### [PROBLEM TO SOLVE]
Everything from the first line of the records to the line containing "that puts them", inclusive, is to be extracted exactly, and nothing more.

### [SUPPLIED RECORDS]
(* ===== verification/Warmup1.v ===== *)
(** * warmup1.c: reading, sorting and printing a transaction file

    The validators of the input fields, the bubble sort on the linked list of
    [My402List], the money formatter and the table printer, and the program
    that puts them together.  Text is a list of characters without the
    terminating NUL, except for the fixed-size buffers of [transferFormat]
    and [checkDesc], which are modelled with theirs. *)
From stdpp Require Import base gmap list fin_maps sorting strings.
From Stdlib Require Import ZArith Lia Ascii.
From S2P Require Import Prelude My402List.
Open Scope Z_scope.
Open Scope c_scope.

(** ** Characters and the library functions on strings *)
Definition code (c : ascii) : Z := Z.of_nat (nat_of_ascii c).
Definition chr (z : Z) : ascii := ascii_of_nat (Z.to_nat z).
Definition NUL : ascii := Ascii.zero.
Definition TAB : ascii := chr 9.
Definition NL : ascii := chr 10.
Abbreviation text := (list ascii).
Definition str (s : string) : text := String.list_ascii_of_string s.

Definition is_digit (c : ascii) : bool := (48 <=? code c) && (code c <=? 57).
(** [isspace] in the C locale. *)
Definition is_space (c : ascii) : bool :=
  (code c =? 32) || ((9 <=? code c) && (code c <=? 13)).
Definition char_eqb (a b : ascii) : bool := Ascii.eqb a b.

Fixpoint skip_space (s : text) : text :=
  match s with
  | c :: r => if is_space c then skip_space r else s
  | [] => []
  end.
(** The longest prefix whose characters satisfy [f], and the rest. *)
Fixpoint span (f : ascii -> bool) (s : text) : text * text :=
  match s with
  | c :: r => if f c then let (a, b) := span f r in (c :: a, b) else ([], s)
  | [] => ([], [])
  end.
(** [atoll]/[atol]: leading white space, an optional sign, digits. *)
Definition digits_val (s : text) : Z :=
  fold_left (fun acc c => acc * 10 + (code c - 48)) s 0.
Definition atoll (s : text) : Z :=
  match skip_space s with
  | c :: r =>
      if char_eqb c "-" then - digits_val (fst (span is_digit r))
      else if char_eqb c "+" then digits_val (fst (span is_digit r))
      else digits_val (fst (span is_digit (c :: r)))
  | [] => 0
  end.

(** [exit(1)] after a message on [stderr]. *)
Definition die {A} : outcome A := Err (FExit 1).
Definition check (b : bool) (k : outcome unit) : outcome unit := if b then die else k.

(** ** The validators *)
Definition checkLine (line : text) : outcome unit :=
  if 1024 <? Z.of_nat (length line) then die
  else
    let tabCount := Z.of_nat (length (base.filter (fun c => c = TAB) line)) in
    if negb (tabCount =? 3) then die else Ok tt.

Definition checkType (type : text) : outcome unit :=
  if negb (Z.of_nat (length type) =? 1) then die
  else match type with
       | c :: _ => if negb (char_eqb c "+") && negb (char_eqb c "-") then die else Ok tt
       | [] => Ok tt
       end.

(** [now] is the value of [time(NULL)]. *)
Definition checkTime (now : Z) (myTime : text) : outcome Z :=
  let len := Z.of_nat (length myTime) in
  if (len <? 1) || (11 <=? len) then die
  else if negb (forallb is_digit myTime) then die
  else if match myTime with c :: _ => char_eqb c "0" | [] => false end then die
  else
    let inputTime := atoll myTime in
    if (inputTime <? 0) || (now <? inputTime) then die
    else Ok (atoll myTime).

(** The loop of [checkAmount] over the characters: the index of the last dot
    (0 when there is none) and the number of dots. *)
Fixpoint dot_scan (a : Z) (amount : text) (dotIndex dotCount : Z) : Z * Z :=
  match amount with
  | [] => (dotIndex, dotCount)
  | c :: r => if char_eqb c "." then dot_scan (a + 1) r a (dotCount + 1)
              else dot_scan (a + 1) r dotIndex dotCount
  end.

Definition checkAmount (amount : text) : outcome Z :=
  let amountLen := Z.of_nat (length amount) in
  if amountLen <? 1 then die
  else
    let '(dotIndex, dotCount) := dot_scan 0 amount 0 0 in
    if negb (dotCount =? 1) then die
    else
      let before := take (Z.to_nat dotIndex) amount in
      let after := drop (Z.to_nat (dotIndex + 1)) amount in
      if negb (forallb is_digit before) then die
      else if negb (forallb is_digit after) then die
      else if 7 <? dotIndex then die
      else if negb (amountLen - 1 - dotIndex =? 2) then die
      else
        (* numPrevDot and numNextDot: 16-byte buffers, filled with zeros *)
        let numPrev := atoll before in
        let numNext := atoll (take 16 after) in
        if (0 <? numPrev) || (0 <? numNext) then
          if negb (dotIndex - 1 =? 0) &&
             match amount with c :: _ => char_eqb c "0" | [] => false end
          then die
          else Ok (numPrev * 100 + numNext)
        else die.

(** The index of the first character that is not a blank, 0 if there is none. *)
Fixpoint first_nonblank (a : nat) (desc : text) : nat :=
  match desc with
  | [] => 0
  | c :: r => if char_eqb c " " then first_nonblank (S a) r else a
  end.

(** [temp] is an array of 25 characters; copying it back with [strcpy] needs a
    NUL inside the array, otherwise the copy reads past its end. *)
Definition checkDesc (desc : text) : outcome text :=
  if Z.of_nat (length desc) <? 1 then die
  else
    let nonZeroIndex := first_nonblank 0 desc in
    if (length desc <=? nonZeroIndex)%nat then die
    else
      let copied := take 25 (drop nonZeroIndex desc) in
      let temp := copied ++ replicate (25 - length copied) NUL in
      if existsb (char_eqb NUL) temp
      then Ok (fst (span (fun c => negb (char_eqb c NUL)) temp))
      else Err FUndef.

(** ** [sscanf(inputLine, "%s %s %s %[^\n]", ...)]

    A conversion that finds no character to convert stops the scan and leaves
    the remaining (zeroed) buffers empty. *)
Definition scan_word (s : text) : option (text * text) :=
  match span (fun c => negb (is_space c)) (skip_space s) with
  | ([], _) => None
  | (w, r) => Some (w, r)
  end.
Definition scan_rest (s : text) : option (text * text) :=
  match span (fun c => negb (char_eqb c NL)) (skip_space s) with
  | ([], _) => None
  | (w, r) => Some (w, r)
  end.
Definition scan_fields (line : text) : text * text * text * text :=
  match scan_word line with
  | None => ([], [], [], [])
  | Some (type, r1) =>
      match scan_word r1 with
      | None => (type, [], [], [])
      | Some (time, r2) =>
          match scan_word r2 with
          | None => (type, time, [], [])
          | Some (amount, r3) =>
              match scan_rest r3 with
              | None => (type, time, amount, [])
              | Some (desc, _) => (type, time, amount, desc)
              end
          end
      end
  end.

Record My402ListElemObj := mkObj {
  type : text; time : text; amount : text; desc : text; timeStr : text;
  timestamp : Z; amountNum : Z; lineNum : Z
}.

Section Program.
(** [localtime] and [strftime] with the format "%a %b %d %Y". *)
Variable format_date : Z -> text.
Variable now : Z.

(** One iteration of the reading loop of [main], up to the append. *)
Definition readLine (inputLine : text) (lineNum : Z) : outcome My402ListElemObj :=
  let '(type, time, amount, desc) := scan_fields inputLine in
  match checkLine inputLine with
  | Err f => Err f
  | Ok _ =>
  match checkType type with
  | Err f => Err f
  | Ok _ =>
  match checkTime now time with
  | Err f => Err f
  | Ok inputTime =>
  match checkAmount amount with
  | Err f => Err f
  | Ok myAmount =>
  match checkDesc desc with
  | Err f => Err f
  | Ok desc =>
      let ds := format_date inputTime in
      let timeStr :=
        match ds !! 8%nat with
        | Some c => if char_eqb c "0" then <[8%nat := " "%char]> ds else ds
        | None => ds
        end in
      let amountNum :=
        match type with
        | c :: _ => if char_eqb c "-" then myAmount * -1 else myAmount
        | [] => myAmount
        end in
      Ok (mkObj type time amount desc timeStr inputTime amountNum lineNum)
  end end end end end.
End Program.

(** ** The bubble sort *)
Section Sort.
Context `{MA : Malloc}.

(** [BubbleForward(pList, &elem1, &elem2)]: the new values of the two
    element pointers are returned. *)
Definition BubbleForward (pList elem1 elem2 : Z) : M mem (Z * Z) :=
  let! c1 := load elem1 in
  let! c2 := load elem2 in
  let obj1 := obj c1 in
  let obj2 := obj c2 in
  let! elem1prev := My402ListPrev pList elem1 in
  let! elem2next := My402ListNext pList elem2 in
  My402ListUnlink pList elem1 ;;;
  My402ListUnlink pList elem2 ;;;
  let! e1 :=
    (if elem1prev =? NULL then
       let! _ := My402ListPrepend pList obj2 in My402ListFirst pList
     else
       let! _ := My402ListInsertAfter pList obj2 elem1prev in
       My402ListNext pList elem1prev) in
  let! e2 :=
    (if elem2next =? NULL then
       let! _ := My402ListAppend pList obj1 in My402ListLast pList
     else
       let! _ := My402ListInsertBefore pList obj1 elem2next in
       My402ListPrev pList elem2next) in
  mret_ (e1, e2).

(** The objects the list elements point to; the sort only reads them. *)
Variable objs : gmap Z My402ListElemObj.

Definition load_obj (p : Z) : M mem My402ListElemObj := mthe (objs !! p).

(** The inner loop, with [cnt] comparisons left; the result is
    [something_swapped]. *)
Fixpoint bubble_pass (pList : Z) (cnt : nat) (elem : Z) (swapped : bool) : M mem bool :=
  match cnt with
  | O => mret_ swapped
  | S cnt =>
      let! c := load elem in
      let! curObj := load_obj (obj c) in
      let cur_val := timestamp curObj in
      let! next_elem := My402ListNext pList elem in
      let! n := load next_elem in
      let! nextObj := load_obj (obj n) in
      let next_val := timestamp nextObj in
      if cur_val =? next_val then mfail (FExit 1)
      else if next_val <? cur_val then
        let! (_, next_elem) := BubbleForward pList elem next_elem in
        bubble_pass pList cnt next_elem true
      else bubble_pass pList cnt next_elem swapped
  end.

### [TASK SOLUTION]
(* ===== verification/Warmup1.v ===== *)
(** * warmup1.c: reading, sorting and printing a transaction file

    The validators of the input fields, the bubble sort on the linked list of
    [My402List], the money formatter and the table printer, and the program
    that puts them together.  Text is a list of characters without the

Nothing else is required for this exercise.